Startup life meets real life
Life also has a way of intruding on an entrepreneur’s swing for the fences. Greenhough’s lead developer was working for very little money but then he learned his girlfriend was pregnant. “His risk profile changed overnight,” Greenhough says. He also had his own circumstances to consider. His wife was supportive, but already he was falling short of the internal milestones that might let him start earning a decent salary.
In May 2012, one year after BankOns launched, Capital One purchased the company for an undisclosed sum of money. Every employee who wanted to stay got a job with what the bank now calls Capital One Labs. “The investors got a return on their money, and I was able to get the next version of our product started in a bigger ecosystem,” Greenhough says.
An offer you can’t refuse
Like Greenhough, serial entrepreneur Joe Beninato’s first startup, When.com, also ended in an acquisition. At the height of the dot-com boom, AOL bought the web-calendaring startup for $225 million, barely one year after Beninato and three others had founded it. “We said no twice but eventually it was so silly that, even if we executed flawlessly, we might never make it to that level,” Beninato says. “At some point, you’ve got to say it’s not exactly what we wanted when we started, but this is a very good outcome for everyone involved and in everyone’s best interest to do a deal.”
There’s no definitive answer for when it’s right to sell and when it’s not. “If I knew, would I be selling my life in six-minute increments?” Gaviria jokes. Sometimes it’s obvious. If a struggling startup is presented with an acquisition offer, it’d be irresponsible to say no, even if doesn’t represent a win for investors. “The percentage [of success] drops precipitously for a company looking at a down round or any kind of big management change,” Gaviria says. “That’s just math.” In other words, always remember than any deal is better than a strikeout.
But more often than not, things aren’t so black and white. Gaviria says the decision whether to be acquired can be both difficult and deeply personal. “If you’re 23, 24, 25, you’ve probably got school loans,” Gaviria says. “You probably don’t have money in the bank. And here you’ve got an opportunity to sell the company in a transaction that might yield six, seven, eight, ten million bucks.
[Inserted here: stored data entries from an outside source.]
(** Answering with the first bytes of [full], which starts the buffer [msg]. *)
Lemma reply_desc msg full n h :
  host_idle I h → 0 ≤ n →
  take (length full) msg = full → Forall is_byte msg →
  wp (reply msg (shorter n (blen full))) (λ _ h', replied h (Some full) n h') never h.
Proof.
  intros Hh Hn Hfull Hb.
  assert (shorter n (blen full) = Z.min n (blen full)) as ->
    by (unfold shorter; destruct (Z.ltb_spec n (blen full)); lia).
  assert (blen full ≤ blen msg) as Hle.
  { apply (f_equal length) in Hfull. rewrite length_take in Hfull. unfold blen. lia. }
  pose proof (blen_nonneg full).
  eapply wp_post; [apply reply_wp; [done|lia|lia|done]|].
  intros _ h' (Hh' & Hsame & Hdev & Habs). split; [done|]. split; [done|]. split; [done|].
  destruct (stopped _); [done|]. eexists. split; [exact Habs|]. unfold cut_message, ENDPOINT_MAX_DATA_LENGTH.
  assert (∀ k, (k ≤ length full)%nat → take k msg = take k full) as Hk.
  { intros k Hk. rewrite <-Hfull, take_take. f_equal. lia. }
  rewrite Hk by (unfold blen; lia). rewrite take_take.
  destruct (decide (Z.min n 512 ≤ blen full)); [f_equal; lia|].
  rewrite !take_ge; [done|unfold blen in *; lia..].
Qed.

Lemma is_usb2_type_wp ty t h (Q : bool → host D → Prop) :
  Q (bool_decide (ty = t) && bool_decide (2 ≤ default 0 (device_desc d !! 3%nat))) h →
  wp (is_usb2_type d ty t) Q never h.
Proof using All.
  intros HQ. unfold is_usb2_type. destruct (Z.eqb_spec ty t); [|by rewrite bool_decide_false in HQ].
  rewrite bool_decide_true in HQ by done. destruct sound_device_desc as [_ Hl].
  wp_byte x Hx. apply wp_ret.
  change (Z.to_nat 3) with 3%nat in Hx. rewrite Hx in HQ. simpl in HQ.
  destruct (Z.leb_spec 2 x); [by rewrite bool_decide_true in HQ|by rewrite bool_decide_false in HQ by lia].
Qed.

Lemma qualifier_wp n h :
  host_idle I h → 0 ≤ n →
  wp (let* d2 := liftC (arr_get (device_desc d) 2) in
      let* d3 := liftC (arr_get (device_desc d) 3) in
      let* d4 := liftC (arr_get (device_desc d) 4) in
      let* d5 := liftC (arr_get (device_desc d) 5) in
      let* d6 := liftC (arr_get (device_desc d) 6) in
      let* d7 := liftC (arr_get (device_desc d) 7) in
      let* d17 := liftC (arr_get (device_desc d) 17) in
      reply [10; USB_DESCRIPTOR_TYPE_DEVICE_QUALIFIER; d2; d3; d4; d5; d6; d7; d17; 0] (shorter n 10))
    (λ _ h', replied h (Some (qualifier_desc (device_desc d))) n h') never h.
Proof using All.
  intros Hh Hn. destruct sound_device_desc as [(_ & _ & Hb) Hl].
  assert (length (device_desc d) = 18%nat) as Hlen by (unfold blen in Hl; lia).
  destruct (device_desc d) as [|b0 [|b1 [|b2 [|b3 [|b4 [|b5 [|b6 [|b7 [|b8 [|b9 [|b10 [|b11 [|b12 [|b13 [|b14
    [|b15 [|b16 [|b17 [|??]]]]]]]]]]]]]]]]]]]; try done.
  rewrite !Forall_cons in Hb. repeat (apply wp_bind, wp_liftC, cwp_ret).
  change 10 with (blen (qualifier_desc [b0; b1; b2; b3; b4; b5; b6; b7; b8; b9; b10; b11; b12; b13; b14; b15; b16; b17])) at 2.
  apply reply_desc; [done..|]. rewrite !Forall_cons. unfold is_byte, USB_DESCRIPTOR_TYPE_DEVICE_QUALIFIER in *. 
  split; [lia|]. split; [lia|]. destruct Hb as (? & ? & ? & ? & ? & ? & ? & ? & ? & ? & ? & ? & ? & ? & ? & ? & ? & ? & ?).
  do 8 (split; [lia|]). constructor.
Qed.

Lemma sound_total : ∃ ds, config_desc d = concat ds ∧ wf_config ds
  ∧ total_length_of (config_desc d) = Val (blen (config_desc d)) ∧ 9 ≤ blen (config_desc d)
  ∧ Forall is_byte (config_desc d).
Proof using All.
  destruct sound_config_desc as (ds & Heq & Hwf & _). exists ds. split; [done|]. split; [done|].
  rewrite Heq. split; [apply Hwf|]. destruct Hwf as [Hd _ _ (c & rest & -> & _ & H9 & _) _]. split.
  - simpl. rewrite blen_app. pose proof (blen_nonneg (concat rest)). lia.
  - by apply wf_concat_byte.
Qed.

Lemma desc_reply_wp desc n h :
  host_idle I h → 0 ≤ n → Forall is_byte desc →
  wp (reply desc (shorter n (blen desc))) (λ _ h', replied h (Some desc) n h') never h.
Proof. intros. apply reply_desc; try done. by apply take_ge. Qed.

Lemma none_wp n h :
  host_idle I h → wp (ret tt) (λ _ h', replied h None n h') never h.
Proof. intros. by apply wp_ret. Qed.

Lemma other_speed_wp n h :
  host_idle I h → 0 ≤ n →
  wp (let* '(desc_length, other_speed_desc) :=
        liftC (build_other_speed_config (config_desc d)
                 (replicate (Z.to_nat ENDPOINT_MAX_DATA_LENGTH) 0) ENDPOINT_MAX_DATA_LENGTH) in
      reply other_speed_desc (shorter n desc_length))
    (λ _ h', replied h (match build_other_speed_config (config_desc d) (replicate 512 0) 512 with
                        | Val (k, b) => Some (take (Z.to_nat k) b) | Err _ => None end) n h') never h.
Proof using All.
  intros Hh Hn. destruct sound_total as (ds & _ & _ & Htot & H9 & Hb).
  destruct (build_other_speed_config_total (config_desc d) (replicate 512 0) (blen (config_desc d)))
    as (b & Hbuild & Hlb & Hbb); [done|done|lia|vm_compute; congruence|by apply Forall_replicate|lia|].
  change (blen (replicate 512 0)) with 512 in *. change (Z.to_nat ENDPOINT_MAX_DATA_LENGTH) with 512%nat.
  unfold ENDPOINT_MAX_DATA_LENGTH. rewrite Hbuild. apply wp_bind, wp_liftC, cwp_ret.
  set (k := Z.min (blen (config_desc d)) 512). assert (blen (take (Z.to_nat k) b) = k) as Hk.
  { rewrite blen_take by lia. lia. }
  rewrite <-Hk at 1. apply reply_desc; [done..| |done]. rewrite length_take. f_equal. unfold blen in *. lia.
Qed.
That’s super life changing.”
Focus on execution, not selling
A warning, though: don’t let the question of whether to sell become a self-fulfilling prophecy. “The problem is when you go too far down the path of selling the business, it’s very hard to come back and think, ‘I’m going to build this for the long-term,’” says Nikhil Basu Trivedi, a partner at Shasta Ventures. “I try not to let the founders I work with go down that path unless you’re really at this inflection point in value creation and there’s serious doubts about you making it to that next level.”
The Takeaway: Don’t let outsized ambition get in the way of a great outcome
Following a similar logic, Beninato sums up his advice from his vantage as a repeat founder with a track record that would be the envy of any entrepreneur. “Keep on charting your course and hopefully it’s up and to the right,” he says. “Focus on the executing and not on the exit.” But if at any point along the way, somebody makes an attractive acquisition offer, he adds, “you have to evaluate it for the sake of the employees and the shareholders. As well as yourself.”